On 09/21/07 11:28, wrote:
On Thu, 20 Sep 2007 05:52:54 -0700, B wrote:

The AIM tells you that ATC assigns speeds in terms of IAS.

It also tells you that the speed for procedure turns is in terms of IAS.



What about the speed limits on STAR charts?

All good points, and from others too. However I wasn't asking about
atc speeds. and the speed for procedure turns is not on the chart,
although I'm not arguing about that aim specified limit.

My query was about speeds listed on jeppessen charts. And I see
approach categories are referenced to IAS as a poster has noted. But
on the same chart where approach category minimums are stated, there
is also often a descent from faf chart that is noted as in GS. Now
sure, it's easy for "experts" say of course it's GS, (as noted on the
chart) since distance and time cannot equal IAS, so that's obvious.

But look at the case of the departure in the initial thread.

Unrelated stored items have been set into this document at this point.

(** * read_gmail.py: the message-to-record normalisation and the entry point

    A shallow embedding of [src/gmail/read_gmail.py].  The script receives
    JSON-shaped Python objects from the Gmail client, flattens one message
    into a record (a Python [dict]) and writes it to a file.

    - Python objects are the inductive type [value]; a [dict] is an
      association list in insertion order, looked up by key.
    - A Python [str] is held as its UTF-8 encoding, one [ascii] per byte;
      a [bytes] object is a list of 8-bit characters.
    - An exception is a value of [exn]; code that may raise returns a
      [result].
    - [main] and the functions that touch the outside world run in the
      monad [prog]: they read an environment [env] (token file, provider
      answers, clock) and log the effects they perform as a list of
      [event]s. *)

From Stdlib Require Import String Ascii List NArith Bool.
Import ListNotations.
Local Open Scope string_scope.
Local Open Scope list_scope.

(** ** Python values and exceptions *)

#[warnings="-register-all"]
Inductive value : Type :=
| VNone
| VBool (b : bool)
| VInt (n : N)
| VStr (s : string)
| VList (l : list value)
| VDict (d : list (string * value)).

Definition pydict := list (string * value).

Inductive exn : Type :=
| KeyError (k : value)
| IndexError
| TypeError
| AttributeError
| ValueError
| BinasciiError
| FileNotFoundError
| HttpError (status : N).

Inductive result (A : Type) : Type :=
| Ok (a : A)
| Raise (e : exn).
Arguments Ok {A} a.
Arguments Raise {A} e.

Definition bind {A B} (r : result A) (k : A -> result B) : result B :=
  match r with
  | Ok a => k a
  | Raise e => Raise e
  end.

Declare Scope py_scope.
Delimit Scope py_scope with py.
Notation "x <- e ;; k" := (bind e (fun x => k))
  (at level 61, e at next level, right associativity) : py_scope.
Local Open Scope py_scope.

(** [try: e except Exception: h] *)
Definition try_except {A} (e : result A) (h : result A) : result A :=
  match e with
  | Ok a => Ok a
  | Raise _ => h
  end.

(** ** Dictionaries *)

Module Dict.

Fixpoint lookup (k : string) (d : pydict) : option value :=
  match d with
  | [] => None
  | (k', v) :: d' => if String.eqb k k' then Some v else lookup k d'
  end.

Definition mem (k : string) (d : pydict) : bool :=
  match lookup k d with Some _ => true | None => false end.

(** [d[k] = v]: the entry is replaced where it stands, a new key is
    appended. *)
Fixpoint set (k : string) (v : value) (d : pydict) : pydict :=
  match d with
  | [] => [(k, v)]
  | (k', v') :: d' =>
      if String.eqb k k' then (k, v) :: d' else (k', v') :: set k v d'
  end.

End Dict.

(** ** Strings, as the interpreter handles them *)

Module Str.

Definition is_continuation (a : ascii) : bool :=
  let n := N_of_ascii a in (128 <=? n)%N && (n <=? 191)%N.

Definition starts_with_continuation (s : string) : bool :=
  match s with
  | String a _ => is_continuation a
  | EmptyString => false
  end.

(** The characters of a [str]: each one is a byte that is not a UTF-8
    continuation byte, with the continuation bytes after it. *)
Fixpoint chars (s : string) : list string :=
  match s with
  | EmptyString => []
  | String a rest =>
      match chars rest with
      | c :: cs =>
          if starts_with_continuation c
          then String a c :: cs
          else String a EmptyString :: c :: cs
      | [] => [String a EmptyString]
      end
  end.

Definition low_bits (k : N) (a : ascii) : N :=
  N.land (N_of_ascii a) (N.ones k).

(** The code point of one character. *)
Definition ord (c : string) : N :=
  match c with
  | String a EmptyString => N_of_ascii a
  | String a (String b EmptyString) =>
      N.lor (N.shiftl (low_bits 5 a) 6) (low_bits 6 b)
  | String a (String b (String c EmptyString)) =>
      N.lor (N.shiftl (low_bits 4 a) 12)
        (N.lor (N.shiftl (low_bits 6 b) 6) (low_bits 6 c))
  | String a (String b (String c (String d EmptyString))) =>
      N.lor (N.shiftl (low_bits 3 a) 18)
        (N.lor (N.shiftl (low_bits 6 b) 12)
           (N.lor (N.shiftl (low_bits 6 c) 6) (low_bits 6 d)))
  | _ => 0
  end%N.

Definition between (lo hi n : N) : bool := (lo <=? n)%N && (n <=? hi)%N.

(** [str.isspace] on one character: the interpreter's whitespace table. *)
Definition isspace (c : string) : bool :=
  let n := ord c in
  between 9 13 n || between 28 32 n
  || (n =? 133)%N || (n =? 160)%N || (n =? 5760)%N
  || between 8192 8202 n || (n =? 8232)%N || (n =? 8233)%N
  || (n =? 8239)%N || (n =? 8287)%N || (n =? 12288)%N.

Fixpoint dropwhile {A} (p : A -> bool) (l : list A) : list A :=
  match l with
  | [] => []
  | x :: l' => if p x then dropwhile p l' else l
  end.

Definition join (cs : list string) : string :=
  fold_right String.append EmptyString cs.

(** [s.strip()] *)
Definition strip (s : string) : string :=
  join (rev (dropwhile isspace (rev (dropwhile isspace (chars s))))).

Definition lower_ascii (a : ascii) : ascii :=
  let n := N_of_ascii a in
  if between 65 90 n then ascii_of_N (n + 32) else a.

(** [s.lower()] on the letters A to Z.  The only character outside
    ASCII whose lower case is an ASCII letter is U+212A (to k), and none
    of the header names compared against contains a k, so the
    comparisons of [parse_email] come out as in the interpreter. *)
Fixpoint lower (s : string) : string :=
  match s with
  | EmptyString => EmptyString
  | String a rest => String (lower_ascii a) (lower rest)
  end.

End Str.

(** ** The library calls of the body decoding *)

Definition bytes := list ascii.

Module Base64.

(** [binascii]'s decoding table: the value of a character of the
    standard alphabet, nothing for any other character. *)
Definition table_a2b_base64 (c : ascii) : option N :=
  (let n := N_of_ascii c in
  if Str.between 65 90 n then Some (n - 65)
  else if Str.between 97 122 n then Some (n - 71)
  else if Str.between 48 57 n then Some (n + 4)
  else if (n =? 43) then Some 62
  else if (n =? 47) then Some 63
  else None)%N.

Definition BASE64_PAD : ascii := "="%char.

The same
argument "that's obvious" can be made for GS, since the obstacle
clearance is based on a specified turn radius plus safety factor, and
clearly GS determines radius assuming a constant bank angle and not
IAS. Remember there is no annotation on the dept (jepp chart) on
whether it's ias tas or GS. And for the sake of this argument let's
not consider the notam (which specifies ias) in this hypothetical
case.


Well, I didn't see the Jepp chart in question, so I may be off here,
but from the discussion, I was under the impression that the annotation
on the chart was a speed restriction, which is different than a climb
gradient minimum.

When the ODPs need you to climb at a certain gradient, they don't give
you a speed at all - they give you the climb gradient. The pilot is
supposed to convert that into a climb rate based on actual GS.

So ... if the chart is telling you that you must be doing at or at/below
a speed at a certain point, I would interpret that as IAS.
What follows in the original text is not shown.